Frequently Asked Questions

Yes, but only if you comply with the new Biometric Processing Privacy Code, which took effect in 2025. The Code sits on top of the Privacy Act 2020 and adds specific rules for any agency that collects or processes biometric information. You must carry out a proportionality assessment (essentially a PIA), have clear notification, consider less privacy-intrusive alternatives, and meet heightened transparency requirements. Retail, workplace and identity verification use cases are all in scope.

The Code introduced specific obligations for biometric processing that don't apply to ordinary personal information. The most important changes are: a mandatory proportionality test before deployment, specific notification requirements, restrictions on certain use cases, and a requirement to consider alternatives. The Code applies to biometric identification and categorisation, including facial recognition, fingerprint, voice and behavioural biometrics. If your business uses any biometric technology, you need to document your compliance now.
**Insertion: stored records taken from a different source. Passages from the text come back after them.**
Definition node_is_dir (n : node) : bool :=
  bool_decide (file_type_of_perm (n_mode n) = Some Directory).

(** Every field has its width, the mode a file type. *)
Record node_ok (n : node) : Prop := {
  ok_size : is_u64 (n_size n);
  ok_mode : is_u16 (n_mode n);
  ok_nlink : is_u32 (n_nlink n);
  ok_uid : is_u32 (n_uid n);
  ok_gid : is_u32 (n_gid n);
  ok_blksize : is_u32 (n_blksize n);
  ok_blksize_pos : n_blksize n <> 0;
  ok_atime : time_ok (n_atime n);
  ok_mtime : time_ok (n_mtime n);
  ok_ctime : time_ok (n_ctime n);
  ok_type : is_Some (file_type_of_perm (n_mode n));
  ok_entries : forall name ino, n_entries n !! name = Some ino -> is_u64 ino;
  ok_slices : forall i v, n_slices n !! i = Some v -> is_u32 i;
  ok_xattrs : forall k v, n_xattrs n !! k = Some v -> is_xattr_key k = true;
  ok_dev : forall z, n_dev n = Some z -> is_u32 z;
  ok_special : forall t, file_type_of_perm (n_mode n) = Some t ->
    t = CharDevice \/ t = BlockDevice -> is_Some (n_dev n) }.

#[export] Hint Resolve ok_size ok_mode ok_nlink ok_uid ok_gid ok_blksize
  ok_atime ok_mtime ok_ctime : fs.

(** ** Trees *)

Record fs := Fs { f_nodes : gmap Z node; f_free : Z }.

Definition upd (ino : Z) (g : node -> node) (s : fs) : fs :=
  Fs (alter g ino (f_nodes s)) (f_free s).
Definition add_node (ino : Z) (n : node) (s : fs) : fs :=
  Fs (<[ino := n]> (f_nodes s)) (f_free s).
Definition remove_node (ino : Z) (s : fs) : fs :=
  Fs (delete ino (f_nodes s)) (f_free s).
Definition set_free (z : Z) (s : fs) : fs := Fs (f_nodes s) z.

(** The entry [name] of the directory [dir]. *)
Definition entry (s : fs) (dir : Z) (name : bytes) : option Z :=
  n ← f_nodes s !! dir; n_entries n !! name.

Lemma upd_lookup s i g j :
  f_nodes (upd i g s) !! j = (fun n => if decide (j = i) then g n else n) <$> f_nodes s !! j.
Proof.
  cbn. destruct (decide (j = i)) as [->|Hne].
  - by rewrite lookup_alter_eq.
  - rewrite lookup_alter_ne by done. by destruct (f_nodes s !! j).
Qed.

Lemma upd_lookup_eq s i g n :
  f_nodes s !! i = Some n -> f_nodes (upd i g s) !! i = Some (g n).
Proof. intros E. rewrite upd_lookup, E. cbn. by rewrite decide_True. Qed.

Lemma upd_lookup_ne s i g j :
  j <> i -> f_nodes (upd i g s) !! j = f_nodes s !! j.
Proof. intros. cbn. by rewrite lookup_alter_ne. Qed.

Lemma upd_upd s i g g' : upd i g (upd i g' s) = upd i (fun n => g (g' n)) s.
Proof.
  unfold upd. cbn. f_equal. apply map_eq. intros j. destruct (decide (j = i)) as [->|].
  - rewrite !lookup_alter_eq. by destruct (f_nodes s !! i).
  - by rewrite !lookup_alter_ne.
Qed.

Lemma upd_ext s i g g' :
  (forall n, f_nodes s !! i = Some n -> g n = g' n) -> upd i g s = upd i g' s.
Proof.
  intros Hg. unfold upd. f_equal. apply map_eq. intros j.
  destruct (decide (j = i)) as [->|].
  - rewrite !lookup_alter_eq. destruct (f_nodes s !! i) eqn:E; [|done].
    cbn. by rewrite Hg.
  - by rewrite !lookup_alter_ne.
Qed.

Lemma upd_comm s i j g g' : i <> j -> upd i g (upd j g' s) = upd j g' (upd i g s).
Proof.
  intros Hne. unfold upd. cbn. f_equal. apply map_eq. intros k.
  destruct (decide (k = i)) as [->|]; [|destruct (decide (k = j)) as [->|]].
  - rewrite lookup_alter_eq, !(lookup_alter_ne _ _ j i) by done.
    by rewrite lookup_alter_eq.
  - rewrite lookup_alter_eq, !(lookup_alter_ne _ _ i j) by done.
    by rewrite lookup_alter_eq.
  - by rewrite !lookup_alter_ne.
Qed.

(** ** Well-formedness *)

(** [X] is the set of the entries that name [ino]. *)
Definition links (s : fs) (ino : Z) (X : gset (Z * bytes)) : Prop :=
  forall dir name, (dir, name) ∈ X <-> entry s dir name = Some ino.

(** The names of a directory itself and of its parent. *)
Definition dot (name : bytes) : Prop := name = bs "." \/ name = bs "..".

(** [ino] is a directory of the tree. *)
Definition is_dir (s : fs) (ino : Z) : Prop :=
  exists n, f_nodes s !! ino = Some n /\ node_is_dir n = true.

(** - every entry names a node of the tree;
    - the size of a directory is the number of its entries;
    - the link count of a node that is not a directory is the number of
      entries that name it, and is not zero: no node is lost and none is
      dropped too early;
    - only directories have entries;
    - a directory's [.] is itself; beside [.] and the [..] of its children it has
      at most one name, which is in the directory its [..] leads to, and one
      with a [..] has such a name (the root has neither). That the directories
      hang together is not said: a directory may be moved below itself. *)
Record wf (s : fs) : Prop := {
  wf_closed : forall dir name ino, entry s dir name = Some ino -> is_Some (f_nodes s !! ino);
  wf_size : forall dir p, f_nodes s !! dir = Some p -> node_is_dir p = true ->
    n_size p = Z.of_nat (size (n_entries p));
  wf_nlink : forall ino n, f_nodes s !! ino = Some n -> node_is_dir n = false ->
    0 < n_nlink n /\ exists X, links s ino X /\ n_nlink n = Z.of_nat (size X);
  wf_entries : forall dir p, f_nodes s !! dir = Some p -> node_is_dir p = false ->
    n_entries p = ∅;
  wf_self : forall dir, is_dir s dir -> entry s dir (bs ".") = Some dir;
  wf_up : forall dir par, entry s dir (bs "..") = Some par ->
    exists name, ~ dot name /\ entry s par name = Some dir;
  wf_down : forall dir name ino, entry s dir name = Some ino -> ~ dot name ->
    is_dir s ino -> entry s ino (bs "..") = Some dir;
  wf_unique : forall dir name name' ino, entry s dir name = Some ino ->
    entry s dir name' = Some ino -> ~ dot name -> ~ dot name' -> is_dir s ino ->
    name = name' }.

(** ** Entries after an update *)

Lemma entry_add s new n dir name :
  entry (add_node new n s) dir name =
  if decide (dir = new) then n_entries n !! name else entry s dir name.
Proof.
  unfold entry. cbn. case_decide as E; [subst; by rewrite lookup_insert_eq|].
  by rewrite lookup_insert_ne.
Qed.

Lemma entry_remove s ino dir name :
  entry (remove_node ino s) dir name = if decide (dir = ino) then None else entry s dir name.
Proof.
  unfold entry. cbn. case_decide as E; [subst; by rewrite lookup_delete_eq|].
  by rewrite lookup_delete_ne.
Qed.

Lemma entry_upd s i g dir name :
  entry (upd i g s) dir name =
  if decide (dir = i) then n ← f_nodes s !! i; n_entries (g n) !! name
  else entry s dir name.
Proof.
  unfold entry. rewrite upd_lookup. case_decide as E; [subst|]; by destruct (f_nodes s !! _).
Qed.

Lemma entry_upd_same s i g dir name :
  (forall n, n_entries (g n) = n_entries n) -> entry (upd i g s) dir name = entry s dir name.
Proof.
  intros Hg. rewrite entry_upd. case_decide as E; [subst|done].
  unfold entry. destruct (f_nodes s !! i); cbn; [by rewrite Hg|done].
Qed.

Lemma entry_some s dir name ino p :
  f_nodes s !! dir = Some p -> entry s dir name = Some ino -> n_entries p !! name = Some ino.
Proof. unfold entry. by intros ->. Qed.

Lemma links_ext s s' ino X :
  (forall dir name, entry s' dir name = Some ino <-> entry s dir name = Some ino) ->
  links s ino X -> links s' ino X.
Proof. intros He HX dir name. etransitivity; [apply HX|symmetry; apply He]. Qed.

Lemma node_is_dir_mode n m : n_mode n = n_mode m -> node_is_dir n = node_is_dir m.
Proof. unfold node_is_dir. by intros ->. Qed.

(** A directory with an entry is a directory. *)
Lemma entry_is_dir s dir name ino : wf s -> entry s dir name = Some ino -> is_dir s dir.
Proof.
  intros Hwf E. unfold entry in E. destruct (f_nodes s !! dir) as [p|] eqn:Ep; [|done].
  exists p. split; [done|]. destruct (node_is_dir p) eqn:Ed; [done|].
  cbn in E. by rewrite (wf_entries _ Hwf _ _ Ep Ed), lookup_empty in E.
Qed.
Consent is not always required, but it is usually the safest legal basis. The Privacy Act 2020 allows collection of personal information for a lawful purpose connected to a function or activity of the agency, but the Biometric Processing Privacy Code adds a proportionality test. For retail loss prevention, that test is particularly demanding and the Privacy Commissioner has issued guidance indicating that many deployments will not meet it. Don't deploy facial recognition without a written assessment and, ideally, legal sign off.